> RECORDS
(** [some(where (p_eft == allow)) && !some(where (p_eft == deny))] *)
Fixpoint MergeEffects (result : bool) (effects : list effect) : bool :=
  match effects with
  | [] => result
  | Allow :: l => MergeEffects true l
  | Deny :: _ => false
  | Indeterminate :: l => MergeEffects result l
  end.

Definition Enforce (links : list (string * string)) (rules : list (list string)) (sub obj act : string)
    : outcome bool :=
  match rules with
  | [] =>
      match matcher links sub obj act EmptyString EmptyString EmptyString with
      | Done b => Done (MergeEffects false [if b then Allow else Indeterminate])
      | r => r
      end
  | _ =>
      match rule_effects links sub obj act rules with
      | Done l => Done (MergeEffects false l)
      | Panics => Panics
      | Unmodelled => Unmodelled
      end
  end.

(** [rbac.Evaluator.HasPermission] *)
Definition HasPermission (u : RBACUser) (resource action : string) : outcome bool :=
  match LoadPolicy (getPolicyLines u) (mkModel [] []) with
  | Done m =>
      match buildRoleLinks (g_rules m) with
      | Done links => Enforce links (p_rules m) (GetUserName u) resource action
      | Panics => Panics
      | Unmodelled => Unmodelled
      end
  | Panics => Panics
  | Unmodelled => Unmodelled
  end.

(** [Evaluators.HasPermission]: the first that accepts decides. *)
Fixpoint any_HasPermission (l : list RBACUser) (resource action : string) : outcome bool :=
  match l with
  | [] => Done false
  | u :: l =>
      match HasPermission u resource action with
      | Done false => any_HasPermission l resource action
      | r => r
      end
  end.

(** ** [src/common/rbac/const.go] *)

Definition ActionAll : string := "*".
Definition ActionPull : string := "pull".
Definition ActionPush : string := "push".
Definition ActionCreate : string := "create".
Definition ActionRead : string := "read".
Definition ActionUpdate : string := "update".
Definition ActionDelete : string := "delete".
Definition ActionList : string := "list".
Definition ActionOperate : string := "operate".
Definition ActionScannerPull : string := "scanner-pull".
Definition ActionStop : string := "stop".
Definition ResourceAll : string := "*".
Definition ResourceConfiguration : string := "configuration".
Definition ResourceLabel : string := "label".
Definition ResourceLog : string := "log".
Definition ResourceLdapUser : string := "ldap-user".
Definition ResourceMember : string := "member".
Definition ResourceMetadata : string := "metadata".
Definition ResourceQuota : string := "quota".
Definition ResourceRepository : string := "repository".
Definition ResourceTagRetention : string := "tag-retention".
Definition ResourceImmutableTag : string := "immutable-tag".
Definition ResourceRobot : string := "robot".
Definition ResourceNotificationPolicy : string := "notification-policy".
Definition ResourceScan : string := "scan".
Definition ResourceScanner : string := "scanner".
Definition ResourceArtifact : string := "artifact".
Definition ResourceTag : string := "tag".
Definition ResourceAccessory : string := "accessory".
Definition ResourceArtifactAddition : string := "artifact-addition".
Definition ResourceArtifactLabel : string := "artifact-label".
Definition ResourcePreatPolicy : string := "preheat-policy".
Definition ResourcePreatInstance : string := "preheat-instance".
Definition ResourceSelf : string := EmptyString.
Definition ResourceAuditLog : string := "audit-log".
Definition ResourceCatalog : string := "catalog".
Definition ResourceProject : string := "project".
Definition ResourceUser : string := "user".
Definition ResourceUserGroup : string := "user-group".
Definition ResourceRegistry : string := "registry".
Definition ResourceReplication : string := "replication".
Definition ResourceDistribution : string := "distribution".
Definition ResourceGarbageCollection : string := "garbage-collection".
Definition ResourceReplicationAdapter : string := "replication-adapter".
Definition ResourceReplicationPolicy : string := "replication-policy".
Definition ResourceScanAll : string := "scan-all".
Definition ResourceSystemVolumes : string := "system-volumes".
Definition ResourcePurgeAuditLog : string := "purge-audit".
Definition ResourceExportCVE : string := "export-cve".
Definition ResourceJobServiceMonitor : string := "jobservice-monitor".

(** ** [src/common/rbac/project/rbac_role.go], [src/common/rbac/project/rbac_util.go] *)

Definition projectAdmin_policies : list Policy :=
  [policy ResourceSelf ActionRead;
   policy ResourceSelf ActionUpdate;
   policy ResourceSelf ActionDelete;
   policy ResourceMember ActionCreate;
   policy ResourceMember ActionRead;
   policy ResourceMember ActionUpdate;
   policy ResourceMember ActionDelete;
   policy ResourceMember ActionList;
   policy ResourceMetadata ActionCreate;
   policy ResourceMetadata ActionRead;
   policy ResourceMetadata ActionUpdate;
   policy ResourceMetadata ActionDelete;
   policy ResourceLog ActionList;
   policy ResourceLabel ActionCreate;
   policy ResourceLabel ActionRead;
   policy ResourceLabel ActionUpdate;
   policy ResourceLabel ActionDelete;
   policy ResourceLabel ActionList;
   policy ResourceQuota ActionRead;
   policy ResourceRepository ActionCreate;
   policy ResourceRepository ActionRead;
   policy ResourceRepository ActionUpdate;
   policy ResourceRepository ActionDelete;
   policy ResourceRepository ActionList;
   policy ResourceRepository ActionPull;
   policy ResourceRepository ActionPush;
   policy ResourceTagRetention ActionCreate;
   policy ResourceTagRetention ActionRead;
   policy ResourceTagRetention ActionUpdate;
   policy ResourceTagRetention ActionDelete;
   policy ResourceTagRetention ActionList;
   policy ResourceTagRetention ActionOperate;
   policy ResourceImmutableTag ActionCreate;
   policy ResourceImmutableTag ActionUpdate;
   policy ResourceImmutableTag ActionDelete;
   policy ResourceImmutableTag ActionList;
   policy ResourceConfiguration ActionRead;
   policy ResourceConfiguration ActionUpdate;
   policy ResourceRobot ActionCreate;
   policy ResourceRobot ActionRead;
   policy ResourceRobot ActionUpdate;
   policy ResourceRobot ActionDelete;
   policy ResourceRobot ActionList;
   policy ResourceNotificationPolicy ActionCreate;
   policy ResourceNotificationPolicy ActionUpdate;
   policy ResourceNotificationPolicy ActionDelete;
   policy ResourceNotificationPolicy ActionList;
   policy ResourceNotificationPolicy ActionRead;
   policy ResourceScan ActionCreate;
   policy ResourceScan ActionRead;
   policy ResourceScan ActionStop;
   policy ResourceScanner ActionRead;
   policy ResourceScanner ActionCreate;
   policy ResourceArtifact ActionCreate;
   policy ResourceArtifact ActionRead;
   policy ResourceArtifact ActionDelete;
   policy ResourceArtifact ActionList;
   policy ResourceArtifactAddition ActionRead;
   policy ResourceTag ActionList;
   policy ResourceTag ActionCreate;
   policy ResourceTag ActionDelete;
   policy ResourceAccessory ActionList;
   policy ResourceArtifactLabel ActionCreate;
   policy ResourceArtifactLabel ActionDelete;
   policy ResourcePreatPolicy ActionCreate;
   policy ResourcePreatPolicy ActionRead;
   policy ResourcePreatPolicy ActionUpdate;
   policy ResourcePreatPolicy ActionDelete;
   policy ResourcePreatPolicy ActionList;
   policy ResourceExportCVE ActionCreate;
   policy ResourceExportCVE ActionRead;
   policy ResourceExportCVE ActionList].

> WHAT YOU NEED TO DO
The listing must be repeated in full, with nothing altered.

> SOLUTION
(** [some(where (p_eft == allow)) && !some(where (p_eft == deny))] *)
Fixpoint MergeEffects (result : bool) (effects : list effect) : bool :=
  match effects with
  | [] => result
  | Allow :: l => MergeEffects true l
  | Deny :: _ => false
  | Indeterminate :: l => MergeEffects result l
  end.

Definition Enforce (links : list (string * string)) (rules : list (list string)) (sub obj act : string)
    : outcome bool :=
  match rules with
  | [] =>
      match matcher links sub obj act EmptyString EmptyString EmptyString with
      | Done b => Done (MergeEffects false [if b then Allow else Indeterminate])
      | r => r
      end
  | _ =>
      match rule_effects links sub obj act rules with
      | Done l => Done (MergeEffects false l)
      | Panics => Panics
      | Unmodelled => Unmodelled
      end
  end.

(** [rbac.Evaluator.HasPermission] *)
Definition HasPermission (u : RBACUser) (resource action : string) : outcome bool :=
  match LoadPolicy (getPolicyLines u) (mkModel [] []) with
  | Done m =>
      match buildRoleLinks (g_rules m) with
      | Done links => Enforce links (p_rules m) (GetUserName u) resource action
      | Panics => Panics
      | Unmodelled => Unmodelled
      end
  | Panics => Panics
  | Unmodelled => Unmodelled
  end.

(** [Evaluators.HasPermission]: the first that accepts decides. *)
Fixpoint any_HasPermission (l : list RBACUser) (resource action : string) : outcome bool :=
  match l with
  | [] => Done false
  | u :: l =>
      match HasPermission u resource action with
      | Done false => any_HasPermission l resource action
      | r => r
      end
  end.

(** ** [src/common/rbac/const.go] *)

Definition ActionAll : string := "*".
Definition ActionPull : string := "pull".
Definition ActionPush : string := "push".
Definition ActionCreate : string := "create".
Definition ActionRead : string := "read".
Definition ActionUpdate : string := "update".
Definition ActionDelete : string := "delete".
Definition ActionList : string := "list".
Definition ActionOperate : string := "operate".
Definition ActionScannerPull : string := "scanner-pull".
Definition ActionStop : string := "stop".
Definition ResourceAll : string := "*".
Definition ResourceConfiguration : string := "configuration".
Definition ResourceLabel : string := "label".
Definition ResourceLog : string := "log".
Definition ResourceLdapUser : string := "ldap-user".
Definition ResourceMember : string := "member".
Definition ResourceMetadata : string := "metadata".
Definition ResourceQuota : string := "quota".
Definition ResourceRepository : string := "repository".
Definition ResourceTagRetention : string := "tag-retention".
Definition ResourceImmutableTag : string := "immutable-tag".
Definition ResourceRobot : string := "robot".
Definition ResourceNotificationPolicy : string := "notification-policy".
Definition ResourceScan : string := "scan".
Definition ResourceScanner : string := "scanner".
Definition ResourceArtifact : string := "artifact".
Definition ResourceTag : string := "tag".
Definition ResourceAccessory : string := "accessory".
Definition ResourceArtifactAddition : string := "artifact-addition".
Definition ResourceArtifactLabel : string := "artifact-label".
Definition ResourcePreatPolicy : string := "preheat-policy".
Definition ResourcePreatInstance : string := "preheat-instance".
Definition ResourceSelf : string := EmptyString.
Definition ResourceAuditLog : string := "audit-log".
Definition ResourceCatalog : string := "catalog".
Definition ResourceProject : string := "project".
Definition ResourceUser : string := "user".
Definition ResourceUserGroup : string := "user-group".
Definition ResourceRegistry : string := "registry".
Definition ResourceReplication : string := "replication".
Definition ResourceDistribution : string := "distribution".
Definition ResourceGarbageCollection : string := "garbage-collection".
Definition ResourceReplicationAdapter : string := "replication-adapter".
Definition ResourceReplicationPolicy : string := "replication-policy".
Definition ResourceScanAll : string := "scan-all".
Definition ResourceSystemVolumes : string := "system-volumes".
Definition ResourcePurgeAuditLog : string := "purge-audit".
Definition ResourceExportCVE : string := "export-cve".
Definition ResourceJobServiceMonitor : string := "jobservice-monitor".

(** ** [src/common/rbac/project/rbac_role.go], [src/common/rbac/project/rbac_util.go] *)

Definition projectAdmin_policies : list Policy :=
  [policy ResourceSelf ActionRead;
   policy ResourceSelf ActionUpdate;
   policy ResourceSelf ActionDelete;
   policy ResourceMember ActionCreate;
   policy ResourceMember ActionRead;
   policy ResourceMember ActionUpdate;
   policy ResourceMember ActionDelete;
   policy ResourceMember ActionList;
   policy ResourceMetadata ActionCreate;
   policy ResourceMetadata ActionRead;
   policy ResourceMetadata ActionUpdate;
   policy ResourceMetadata ActionDelete;
   policy ResourceLog ActionList;
   policy ResourceLabel ActionCreate;
   policy ResourceLabel ActionRead;
   policy ResourceLabel ActionUpdate;
   policy ResourceLabel ActionDelete;
   policy ResourceLabel ActionList;
   policy ResourceQuota ActionRead;
   policy ResourceRepository ActionCreate;
   policy ResourceRepository ActionRead;
   policy ResourceRepository ActionUpdate;
   policy ResourceRepository ActionDelete;
   policy ResourceRepository ActionList;
   policy ResourceRepository ActionPull;
   policy ResourceRepository ActionPush;
   policy ResourceTagRetention ActionCreate;
   policy ResourceTagRetention ActionRead;
   policy ResourceTagRetention ActionUpdate;
   policy ResourceTagRetention ActionDelete;
   policy ResourceTagRetention ActionList;
   policy ResourceTagRetention ActionOperate;
   policy ResourceImmutableTag ActionCreate;
   policy ResourceImmutableTag ActionUpdate;
   policy ResourceImmutableTag ActionDelete;
   policy ResourceImmutableTag ActionList;
   policy ResourceConfiguration ActionRead;
   policy ResourceConfiguration ActionUpdate;
   policy ResourceRobot ActionCreate;
   policy ResourceRobot ActionRead;
   policy ResourceRobot ActionUpdate;
   policy ResourceRobot ActionDelete;
   policy ResourceRobot ActionList;
   policy ResourceNotificationPolicy ActionCreate;
   policy ResourceNotificationPolicy ActionUpdate;
   policy ResourceNotificationPolicy ActionDelete;
   policy ResourceNotificationPolicy ActionList;
   policy ResourceNotificationPolicy ActionRead;
   policy ResourceScan ActionCreate;
   policy ResourceScan ActionRead;
   policy ResourceScan ActionStop;
   policy ResourceScanner ActionRead;
   policy ResourceScanner ActionCreate;
   policy ResourceArtifact ActionCreate;
   policy ResourceArtifact ActionRead;
   policy ResourceArtifact ActionDelete;
   policy ResourceArtifact ActionList;
   policy ResourceArtifactAddition ActionRead;
   policy ResourceTag ActionList;
   policy ResourceTag ActionCreate;
   policy ResourceTag ActionDelete;
   policy ResourceAccessory ActionList;
   policy ResourceArtifactLabel ActionCreate;
   policy ResourceArtifactLabel ActionDelete;
   policy ResourcePreatPolicy ActionCreate;
   policy ResourcePreatPolicy ActionRead;
   policy ResourcePreatPolicy ActionUpdate;
   policy ResourcePreatPolicy ActionDelete;
   policy ResourcePreatPolicy ActionList;
   policy ResourceExportCVE ActionCreate;
   policy ResourceExportCVE ActionRead;
   policy ResourceExportCVE ActionList].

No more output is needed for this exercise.